What the exercise asks :: Give back, character for character, the line that includes "- apply map_lookup_filter_None." and all lines beneath it in the data.
'''
Lemma get_pool_fresh self r w c :
  _pool self = None →
  pool_arguments self r = ok c →
  get_pool self r w
  = match ConnectionPool_raises (length w) c with
    | Some e => (raise e, self, w ++ [EvConnectionPool c (Some e)])
    | None => (ok (MkPool (length w) c),
               with_pool self (Some (MkPool (length w) c)),
               w ++ [EvConnectionPool c None])
    end.
Proof.
  intros Hp Hc. unfold get_pool, ConnectionPool. rewrite Hp, Hc. simpl.
  by destruct (ConnectionPool_raises (length w) c).
Qed.

Lemma get_pool_seq_cached self p rs w :
  _pool self = Some p →
  get_pool_seq self rs w = (map (λ _, ok p) rs, self, w).
Proof.
  intros H. induction rs as [|r rs IH]; simpl; [done|].
  by rewrite get_pool_cached with (p := p), IH.
Qed.

(** What a call that returns a pool has done. *)
Lemma get_pool_ok self r w p self' w' :
  get_pool self r w = (ok p, self', w') →
  _pool self' = Some p ∧ config self' = config self ∧
  engine_of self' = engine_of self ∧
  (_pool self = Some p ∧ self' = self ∧ w' = w
   ∨ _pool self = None ∧
     ∃ c, pool_arguments self r = ok c ∧ p = MkPool (length w) c ∧
          w' = w ++ [EvConnectionPool c None]).
Proof.
  unfold get_pool, ConnectionPool. intros H.
  destruct (_pool self) as [q|] eqn:Hq.
  - inversion H; subst. repeat split; try done. by left.
  - destruct (pool_arguments self r) as [e|c] eqn:Hc; [discriminate|].
    simpl in H.
    destruct (ConnectionPool_raises (length w) c) eqn:Hr; [discriminate|].
    inversion H; subst. simpl. repeat split; try done. right. eauto.
Qed.

(** What a call that raises has done. *)
Lemma get_pool_raises self r w e self' w' :
  get_pool self r w = (raise e, self', w') →
  self' = self ∧ _pool self = None ∧ pools_built w' = pools_built w.
Proof.
  unfold get_pool, ConnectionPool. intros H.
  destruct (_pool self) as [q|] eqn:Hq; [discriminate|].
  destruct (pool_arguments self r) as [e'|c] eqn:Hc; [by inversion H|].
  simpl in H.
  destruct (ConnectionPool_raises (length w) c) eqn:Hr; [|discriminate].
  inversion H; subst. rewrite pools_built_snoc. repeat split; lia.
Qed.

End PoolFacts.

Lemma without_cp_lookup (a : gmap string value) k :
  without_cp a !! k = if startswith k "cp_" then None else a !! k.
Proof.
  unfold without_cp. destruct (startswith k "cp_") eqn:E.
  - apply map_lookup_filter_None. right. intros v _. simpl. by rewrite E.
  - destruct (a !! k) as [v|] eqn:Hk.
    + by apply map_lookup_filter_Some.
    + apply map_lookup_filter_None. by left.
Qed.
'''
Output below ::
  - apply map_lookup_filter_None. right. intros v _. simpl. by rewrite E.
  - destruct (a !! k) as [v|] eqn:Hk.
    + by apply map_lookup_filter_Some.
    + apply map_lookup_filter_None. by left.
Qed.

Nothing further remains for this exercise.